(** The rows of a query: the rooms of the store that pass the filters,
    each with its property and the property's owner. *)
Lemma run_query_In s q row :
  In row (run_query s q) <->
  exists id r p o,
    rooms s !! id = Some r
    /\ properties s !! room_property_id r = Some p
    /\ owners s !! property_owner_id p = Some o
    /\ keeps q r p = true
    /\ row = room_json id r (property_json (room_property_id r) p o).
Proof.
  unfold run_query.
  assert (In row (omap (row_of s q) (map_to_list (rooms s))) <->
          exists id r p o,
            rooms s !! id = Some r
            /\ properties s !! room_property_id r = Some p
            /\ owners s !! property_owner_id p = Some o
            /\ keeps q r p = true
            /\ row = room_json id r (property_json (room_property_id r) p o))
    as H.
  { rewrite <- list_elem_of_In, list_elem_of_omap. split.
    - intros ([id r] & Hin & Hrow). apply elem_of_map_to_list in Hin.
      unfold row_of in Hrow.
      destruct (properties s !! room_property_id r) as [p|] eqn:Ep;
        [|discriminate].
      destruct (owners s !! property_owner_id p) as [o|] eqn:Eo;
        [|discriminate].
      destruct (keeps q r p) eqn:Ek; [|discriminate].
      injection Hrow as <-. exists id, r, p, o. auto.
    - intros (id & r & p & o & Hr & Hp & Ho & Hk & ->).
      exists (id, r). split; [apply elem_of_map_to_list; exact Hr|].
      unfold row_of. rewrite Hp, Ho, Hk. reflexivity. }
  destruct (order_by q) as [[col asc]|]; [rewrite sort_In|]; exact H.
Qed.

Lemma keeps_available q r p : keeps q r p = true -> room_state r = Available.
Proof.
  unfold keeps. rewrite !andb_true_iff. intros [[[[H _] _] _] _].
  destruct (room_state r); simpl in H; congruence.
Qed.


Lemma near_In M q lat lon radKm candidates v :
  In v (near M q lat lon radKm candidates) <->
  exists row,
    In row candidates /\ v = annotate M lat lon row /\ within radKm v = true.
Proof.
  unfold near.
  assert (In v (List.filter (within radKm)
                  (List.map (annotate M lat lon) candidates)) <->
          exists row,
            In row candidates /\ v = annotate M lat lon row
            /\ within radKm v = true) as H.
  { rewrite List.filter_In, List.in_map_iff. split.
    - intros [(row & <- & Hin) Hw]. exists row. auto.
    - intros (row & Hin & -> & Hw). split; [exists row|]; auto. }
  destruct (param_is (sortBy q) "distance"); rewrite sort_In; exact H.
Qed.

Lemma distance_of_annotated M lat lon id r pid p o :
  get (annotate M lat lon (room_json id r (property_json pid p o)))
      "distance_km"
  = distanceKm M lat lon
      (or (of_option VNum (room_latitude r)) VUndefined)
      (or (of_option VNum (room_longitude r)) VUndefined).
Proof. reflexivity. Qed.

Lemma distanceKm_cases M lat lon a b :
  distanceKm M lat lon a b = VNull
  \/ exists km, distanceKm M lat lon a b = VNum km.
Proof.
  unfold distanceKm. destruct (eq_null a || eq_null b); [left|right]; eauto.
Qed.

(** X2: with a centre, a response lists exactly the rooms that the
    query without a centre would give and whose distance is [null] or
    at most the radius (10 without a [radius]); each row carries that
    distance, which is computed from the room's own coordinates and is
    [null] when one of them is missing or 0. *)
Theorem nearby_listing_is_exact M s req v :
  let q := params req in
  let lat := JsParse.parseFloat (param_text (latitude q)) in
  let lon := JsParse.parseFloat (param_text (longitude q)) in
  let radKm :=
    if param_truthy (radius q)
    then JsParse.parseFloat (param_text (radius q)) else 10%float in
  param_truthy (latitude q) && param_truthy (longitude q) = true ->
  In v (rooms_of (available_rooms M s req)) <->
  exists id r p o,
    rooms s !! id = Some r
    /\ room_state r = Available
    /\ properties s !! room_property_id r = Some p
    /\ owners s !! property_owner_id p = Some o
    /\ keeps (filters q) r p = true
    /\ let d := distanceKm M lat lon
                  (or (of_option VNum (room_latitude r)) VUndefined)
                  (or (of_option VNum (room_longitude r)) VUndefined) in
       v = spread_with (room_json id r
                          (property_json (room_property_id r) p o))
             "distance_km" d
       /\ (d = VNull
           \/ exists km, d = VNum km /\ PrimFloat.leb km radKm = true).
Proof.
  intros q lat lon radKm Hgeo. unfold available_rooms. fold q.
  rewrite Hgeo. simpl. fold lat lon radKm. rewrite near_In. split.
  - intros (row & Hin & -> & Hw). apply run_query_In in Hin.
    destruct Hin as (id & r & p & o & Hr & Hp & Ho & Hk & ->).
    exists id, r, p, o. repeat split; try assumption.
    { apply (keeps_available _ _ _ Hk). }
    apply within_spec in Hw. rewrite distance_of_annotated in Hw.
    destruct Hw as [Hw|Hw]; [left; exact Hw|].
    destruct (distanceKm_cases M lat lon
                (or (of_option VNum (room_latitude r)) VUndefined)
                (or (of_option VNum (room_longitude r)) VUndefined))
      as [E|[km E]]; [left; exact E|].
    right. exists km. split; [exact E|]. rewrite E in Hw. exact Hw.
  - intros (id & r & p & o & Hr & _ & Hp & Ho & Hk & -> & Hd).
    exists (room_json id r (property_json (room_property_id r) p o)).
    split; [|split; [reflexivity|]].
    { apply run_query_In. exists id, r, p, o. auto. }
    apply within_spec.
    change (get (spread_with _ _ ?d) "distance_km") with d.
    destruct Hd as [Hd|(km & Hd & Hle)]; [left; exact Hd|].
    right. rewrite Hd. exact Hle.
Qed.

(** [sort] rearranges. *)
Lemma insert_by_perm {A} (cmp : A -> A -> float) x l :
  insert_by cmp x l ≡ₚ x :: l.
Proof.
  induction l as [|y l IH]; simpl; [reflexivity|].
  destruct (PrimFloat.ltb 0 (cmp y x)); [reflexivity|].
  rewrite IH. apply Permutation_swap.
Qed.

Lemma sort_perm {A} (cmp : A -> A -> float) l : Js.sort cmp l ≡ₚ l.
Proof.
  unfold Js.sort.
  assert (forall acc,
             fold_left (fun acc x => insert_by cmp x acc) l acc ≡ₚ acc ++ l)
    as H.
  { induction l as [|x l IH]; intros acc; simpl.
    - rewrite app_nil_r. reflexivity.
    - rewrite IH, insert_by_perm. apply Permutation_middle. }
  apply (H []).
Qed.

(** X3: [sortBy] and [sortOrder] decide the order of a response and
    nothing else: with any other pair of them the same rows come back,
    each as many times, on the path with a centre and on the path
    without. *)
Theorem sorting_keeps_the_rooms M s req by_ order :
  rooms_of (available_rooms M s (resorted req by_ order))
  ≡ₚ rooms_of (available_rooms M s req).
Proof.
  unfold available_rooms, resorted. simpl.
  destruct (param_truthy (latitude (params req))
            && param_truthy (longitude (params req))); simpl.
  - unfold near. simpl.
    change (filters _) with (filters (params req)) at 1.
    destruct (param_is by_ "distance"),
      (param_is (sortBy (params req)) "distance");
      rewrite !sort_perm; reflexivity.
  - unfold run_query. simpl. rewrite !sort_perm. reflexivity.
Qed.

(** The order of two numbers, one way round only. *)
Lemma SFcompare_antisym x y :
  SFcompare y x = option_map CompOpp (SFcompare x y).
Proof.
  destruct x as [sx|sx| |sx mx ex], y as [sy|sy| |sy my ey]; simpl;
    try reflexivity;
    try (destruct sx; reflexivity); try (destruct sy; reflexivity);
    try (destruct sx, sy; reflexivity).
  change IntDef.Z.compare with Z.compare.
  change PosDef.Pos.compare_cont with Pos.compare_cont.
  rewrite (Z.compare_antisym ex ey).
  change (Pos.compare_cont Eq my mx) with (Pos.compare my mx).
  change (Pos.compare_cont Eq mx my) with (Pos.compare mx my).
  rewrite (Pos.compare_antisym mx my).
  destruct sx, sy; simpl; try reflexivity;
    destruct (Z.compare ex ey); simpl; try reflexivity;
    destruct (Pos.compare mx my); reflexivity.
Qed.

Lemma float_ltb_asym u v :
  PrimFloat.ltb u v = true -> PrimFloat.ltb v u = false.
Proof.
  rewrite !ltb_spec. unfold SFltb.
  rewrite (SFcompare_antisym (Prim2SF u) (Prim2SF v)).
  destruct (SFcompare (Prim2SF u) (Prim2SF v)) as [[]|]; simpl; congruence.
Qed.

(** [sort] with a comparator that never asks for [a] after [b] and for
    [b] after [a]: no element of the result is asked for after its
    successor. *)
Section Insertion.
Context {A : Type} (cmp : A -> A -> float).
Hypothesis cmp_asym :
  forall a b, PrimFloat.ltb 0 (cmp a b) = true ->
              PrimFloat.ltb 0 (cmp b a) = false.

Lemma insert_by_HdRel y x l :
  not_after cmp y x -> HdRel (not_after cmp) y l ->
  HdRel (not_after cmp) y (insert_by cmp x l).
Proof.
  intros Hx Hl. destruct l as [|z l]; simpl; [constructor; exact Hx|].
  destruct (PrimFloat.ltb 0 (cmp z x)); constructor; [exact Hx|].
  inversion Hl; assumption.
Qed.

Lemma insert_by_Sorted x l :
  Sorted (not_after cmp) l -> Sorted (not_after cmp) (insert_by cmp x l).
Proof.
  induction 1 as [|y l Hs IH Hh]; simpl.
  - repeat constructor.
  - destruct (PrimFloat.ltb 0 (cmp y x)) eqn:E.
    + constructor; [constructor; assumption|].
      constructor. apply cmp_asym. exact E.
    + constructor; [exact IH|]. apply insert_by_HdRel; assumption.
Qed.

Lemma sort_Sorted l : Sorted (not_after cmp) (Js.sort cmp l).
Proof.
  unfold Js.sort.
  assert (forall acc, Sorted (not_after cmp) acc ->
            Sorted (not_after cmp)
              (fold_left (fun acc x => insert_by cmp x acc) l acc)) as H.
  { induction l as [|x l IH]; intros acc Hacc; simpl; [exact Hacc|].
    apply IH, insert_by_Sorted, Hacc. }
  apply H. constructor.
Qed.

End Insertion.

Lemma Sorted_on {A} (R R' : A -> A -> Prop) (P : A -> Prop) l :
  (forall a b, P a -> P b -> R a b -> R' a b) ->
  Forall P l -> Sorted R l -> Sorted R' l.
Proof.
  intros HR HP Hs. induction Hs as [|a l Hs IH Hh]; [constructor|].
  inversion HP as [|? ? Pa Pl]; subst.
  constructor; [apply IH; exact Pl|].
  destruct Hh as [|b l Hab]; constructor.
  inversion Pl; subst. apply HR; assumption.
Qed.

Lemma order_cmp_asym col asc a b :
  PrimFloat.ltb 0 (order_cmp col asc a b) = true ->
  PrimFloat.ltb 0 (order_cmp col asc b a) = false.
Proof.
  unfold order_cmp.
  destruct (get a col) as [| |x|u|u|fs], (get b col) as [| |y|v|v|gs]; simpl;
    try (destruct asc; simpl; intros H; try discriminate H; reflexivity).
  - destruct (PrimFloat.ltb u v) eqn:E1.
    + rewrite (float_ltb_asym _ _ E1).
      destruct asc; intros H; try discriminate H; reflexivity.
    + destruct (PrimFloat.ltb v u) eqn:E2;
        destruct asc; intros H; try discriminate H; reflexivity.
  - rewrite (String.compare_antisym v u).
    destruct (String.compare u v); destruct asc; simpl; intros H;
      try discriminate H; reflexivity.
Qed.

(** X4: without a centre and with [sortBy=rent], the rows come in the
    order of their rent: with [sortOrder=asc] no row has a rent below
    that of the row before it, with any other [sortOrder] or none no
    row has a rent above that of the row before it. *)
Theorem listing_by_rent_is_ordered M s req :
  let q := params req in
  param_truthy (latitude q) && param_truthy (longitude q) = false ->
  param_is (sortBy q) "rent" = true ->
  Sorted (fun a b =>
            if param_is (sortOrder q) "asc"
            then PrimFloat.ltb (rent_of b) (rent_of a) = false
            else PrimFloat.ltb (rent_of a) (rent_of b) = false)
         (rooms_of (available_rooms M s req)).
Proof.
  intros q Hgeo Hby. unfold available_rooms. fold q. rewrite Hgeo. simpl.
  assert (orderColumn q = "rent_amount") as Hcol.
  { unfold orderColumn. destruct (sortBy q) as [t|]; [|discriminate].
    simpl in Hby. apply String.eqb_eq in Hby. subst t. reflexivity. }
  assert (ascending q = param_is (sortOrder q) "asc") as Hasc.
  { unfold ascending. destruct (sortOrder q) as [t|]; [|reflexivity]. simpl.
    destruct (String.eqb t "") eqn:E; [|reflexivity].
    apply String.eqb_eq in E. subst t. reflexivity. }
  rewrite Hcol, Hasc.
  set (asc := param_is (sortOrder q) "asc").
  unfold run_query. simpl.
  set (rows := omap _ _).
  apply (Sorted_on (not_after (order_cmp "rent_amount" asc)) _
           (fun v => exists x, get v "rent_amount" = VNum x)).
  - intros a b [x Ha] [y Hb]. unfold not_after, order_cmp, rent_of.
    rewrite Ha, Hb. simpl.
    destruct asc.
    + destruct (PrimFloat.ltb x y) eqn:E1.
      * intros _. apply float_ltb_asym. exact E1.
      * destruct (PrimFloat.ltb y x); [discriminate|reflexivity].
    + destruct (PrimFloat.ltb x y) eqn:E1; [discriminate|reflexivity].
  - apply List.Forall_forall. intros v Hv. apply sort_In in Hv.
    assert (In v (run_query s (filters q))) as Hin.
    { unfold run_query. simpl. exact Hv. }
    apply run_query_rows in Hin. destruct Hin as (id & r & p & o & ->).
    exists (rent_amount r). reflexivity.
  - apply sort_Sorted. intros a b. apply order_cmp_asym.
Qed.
○ ○ ○
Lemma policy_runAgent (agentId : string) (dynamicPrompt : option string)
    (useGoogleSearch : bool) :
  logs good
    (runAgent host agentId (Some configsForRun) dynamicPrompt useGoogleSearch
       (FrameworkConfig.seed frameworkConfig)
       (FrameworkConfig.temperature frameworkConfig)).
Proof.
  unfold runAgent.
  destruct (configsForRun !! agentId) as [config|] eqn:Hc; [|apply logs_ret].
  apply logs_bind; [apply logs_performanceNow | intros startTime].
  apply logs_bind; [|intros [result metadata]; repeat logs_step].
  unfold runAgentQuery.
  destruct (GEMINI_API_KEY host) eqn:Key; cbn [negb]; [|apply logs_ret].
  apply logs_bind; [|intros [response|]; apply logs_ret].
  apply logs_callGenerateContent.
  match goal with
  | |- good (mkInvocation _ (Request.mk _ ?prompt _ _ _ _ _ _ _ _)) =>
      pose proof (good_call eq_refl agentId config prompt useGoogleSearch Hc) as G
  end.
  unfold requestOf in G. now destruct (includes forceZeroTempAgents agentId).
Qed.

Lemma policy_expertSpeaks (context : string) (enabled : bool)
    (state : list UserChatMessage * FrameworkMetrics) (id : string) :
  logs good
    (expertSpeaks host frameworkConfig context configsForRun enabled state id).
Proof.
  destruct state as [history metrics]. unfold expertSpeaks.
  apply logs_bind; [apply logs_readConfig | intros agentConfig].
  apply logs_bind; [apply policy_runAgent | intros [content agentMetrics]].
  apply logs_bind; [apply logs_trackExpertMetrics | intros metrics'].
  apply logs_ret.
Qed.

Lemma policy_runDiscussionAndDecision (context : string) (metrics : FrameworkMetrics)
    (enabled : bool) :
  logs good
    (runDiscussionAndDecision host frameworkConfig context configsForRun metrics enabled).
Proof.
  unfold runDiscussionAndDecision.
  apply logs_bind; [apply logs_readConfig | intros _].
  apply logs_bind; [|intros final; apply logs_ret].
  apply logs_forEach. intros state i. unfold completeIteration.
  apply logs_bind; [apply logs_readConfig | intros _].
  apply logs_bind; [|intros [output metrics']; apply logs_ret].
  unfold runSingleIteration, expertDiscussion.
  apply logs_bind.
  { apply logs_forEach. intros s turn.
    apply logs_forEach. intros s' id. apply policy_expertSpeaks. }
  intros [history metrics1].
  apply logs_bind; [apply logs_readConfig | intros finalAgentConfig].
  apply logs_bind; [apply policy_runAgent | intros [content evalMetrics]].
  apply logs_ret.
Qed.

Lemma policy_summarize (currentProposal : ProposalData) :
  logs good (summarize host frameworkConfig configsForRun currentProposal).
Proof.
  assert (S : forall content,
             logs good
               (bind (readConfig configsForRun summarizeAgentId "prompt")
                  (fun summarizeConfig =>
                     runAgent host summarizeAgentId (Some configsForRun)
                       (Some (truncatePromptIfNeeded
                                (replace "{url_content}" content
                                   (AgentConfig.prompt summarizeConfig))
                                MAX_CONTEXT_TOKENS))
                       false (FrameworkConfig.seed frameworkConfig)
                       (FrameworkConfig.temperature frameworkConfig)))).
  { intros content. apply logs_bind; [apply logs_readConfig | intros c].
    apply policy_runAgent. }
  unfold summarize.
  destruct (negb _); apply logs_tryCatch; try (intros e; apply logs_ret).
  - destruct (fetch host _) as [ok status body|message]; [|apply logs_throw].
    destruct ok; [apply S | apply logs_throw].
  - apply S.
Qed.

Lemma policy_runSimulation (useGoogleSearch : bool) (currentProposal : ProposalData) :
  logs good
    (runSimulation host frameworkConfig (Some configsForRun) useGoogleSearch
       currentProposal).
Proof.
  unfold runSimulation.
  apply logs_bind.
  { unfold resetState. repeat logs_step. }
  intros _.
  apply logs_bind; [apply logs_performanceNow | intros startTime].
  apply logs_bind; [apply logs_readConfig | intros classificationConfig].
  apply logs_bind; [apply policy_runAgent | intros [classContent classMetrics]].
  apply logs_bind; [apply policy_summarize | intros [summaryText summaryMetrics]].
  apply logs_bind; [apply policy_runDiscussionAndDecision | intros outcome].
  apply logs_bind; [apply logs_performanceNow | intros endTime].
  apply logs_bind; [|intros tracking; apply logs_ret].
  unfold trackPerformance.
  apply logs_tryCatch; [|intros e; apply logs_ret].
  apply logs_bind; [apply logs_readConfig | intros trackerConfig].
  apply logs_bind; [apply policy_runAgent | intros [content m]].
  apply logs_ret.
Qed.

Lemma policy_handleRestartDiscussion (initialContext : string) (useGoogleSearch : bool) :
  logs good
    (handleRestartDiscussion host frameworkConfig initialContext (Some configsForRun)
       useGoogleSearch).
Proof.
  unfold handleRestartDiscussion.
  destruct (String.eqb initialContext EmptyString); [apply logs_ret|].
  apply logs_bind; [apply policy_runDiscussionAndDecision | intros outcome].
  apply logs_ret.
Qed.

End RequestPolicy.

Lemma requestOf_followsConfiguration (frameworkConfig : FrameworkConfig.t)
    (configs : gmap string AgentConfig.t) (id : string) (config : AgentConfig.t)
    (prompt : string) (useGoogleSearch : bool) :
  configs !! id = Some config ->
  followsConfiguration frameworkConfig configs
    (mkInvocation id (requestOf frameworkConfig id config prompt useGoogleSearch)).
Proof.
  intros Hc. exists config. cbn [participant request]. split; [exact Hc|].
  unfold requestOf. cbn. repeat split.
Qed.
○ ○ ○
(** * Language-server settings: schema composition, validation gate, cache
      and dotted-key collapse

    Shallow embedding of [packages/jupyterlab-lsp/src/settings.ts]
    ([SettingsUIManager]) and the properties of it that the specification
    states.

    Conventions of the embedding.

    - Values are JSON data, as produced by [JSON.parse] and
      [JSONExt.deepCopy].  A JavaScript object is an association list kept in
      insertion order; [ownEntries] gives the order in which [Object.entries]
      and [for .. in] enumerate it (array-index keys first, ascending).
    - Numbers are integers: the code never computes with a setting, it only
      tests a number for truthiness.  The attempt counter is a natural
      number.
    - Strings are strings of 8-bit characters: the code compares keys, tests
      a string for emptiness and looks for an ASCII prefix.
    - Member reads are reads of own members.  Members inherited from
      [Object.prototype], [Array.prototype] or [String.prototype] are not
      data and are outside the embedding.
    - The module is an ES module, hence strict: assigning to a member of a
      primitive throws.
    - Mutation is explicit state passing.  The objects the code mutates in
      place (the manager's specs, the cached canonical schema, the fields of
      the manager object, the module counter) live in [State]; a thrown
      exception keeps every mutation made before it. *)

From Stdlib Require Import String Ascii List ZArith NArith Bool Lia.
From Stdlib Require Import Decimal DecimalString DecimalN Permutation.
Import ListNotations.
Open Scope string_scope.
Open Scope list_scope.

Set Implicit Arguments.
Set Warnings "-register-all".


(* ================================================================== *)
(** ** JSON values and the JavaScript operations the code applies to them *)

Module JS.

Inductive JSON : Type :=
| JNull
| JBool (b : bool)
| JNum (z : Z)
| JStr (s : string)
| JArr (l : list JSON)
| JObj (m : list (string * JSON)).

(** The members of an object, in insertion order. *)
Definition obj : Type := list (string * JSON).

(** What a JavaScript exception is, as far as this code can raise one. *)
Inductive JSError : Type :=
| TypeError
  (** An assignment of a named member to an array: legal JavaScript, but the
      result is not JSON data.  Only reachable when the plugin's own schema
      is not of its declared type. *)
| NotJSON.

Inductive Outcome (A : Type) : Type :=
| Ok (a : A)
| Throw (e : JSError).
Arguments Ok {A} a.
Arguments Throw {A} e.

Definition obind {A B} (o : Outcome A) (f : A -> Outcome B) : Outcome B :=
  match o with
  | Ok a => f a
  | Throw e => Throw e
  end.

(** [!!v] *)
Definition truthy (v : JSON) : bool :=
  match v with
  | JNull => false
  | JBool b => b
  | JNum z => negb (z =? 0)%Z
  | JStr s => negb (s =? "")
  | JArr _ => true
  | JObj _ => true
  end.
○ ○ ○
THE PROBLEM »
In the listing above, locate the line containing "destruct (owners s" and the line containing "true) as H.". Transcribe those two lines and everything between them, exactly as written.

ANSWER AREA »
      destruct (owners s !! property_owner_id p) as [o|] eqn:Eo;
        [|discriminate].
      destruct (keeps q r p) eqn:Ek; [|discriminate].
      injection Hrow as <-. exists id, r, p, o. auto.
    - intros (id & r & p & o & Hr & Hp & Ho & Hk & ->).
      exists (id, r). split; [apply elem_of_map_to_list; exact Hr|].
      unfold row_of. rewrite Hp, Ho, Hk. reflexivity. }
  destruct (order_by q) as [[col asc]|]; [rewrite sort_In|]; exact H.
Qed.

Lemma keeps_available q r p : keeps q r p = true -> room_state r = Available.
Proof.
  unfold keeps. rewrite !andb_true_iff. intros [[[[H _] _] _] _].
  destruct (room_state r); simpl in H; congruence.
Qed.


Lemma near_In M q lat lon radKm candidates v :
  In v (near M q lat lon radKm candidates) <->
  exists row,
    In row candidates /\ v = annotate M lat lon row /\ within radKm v = true.
Proof.
  unfold near.
  assert (In v (List.filter (within radKm)
                  (List.map (annotate M lat lon) candidates)) <->
          exists row,
            In row candidates /\ v = annotate M lat lon row
            /\ within radKm v = true) as H.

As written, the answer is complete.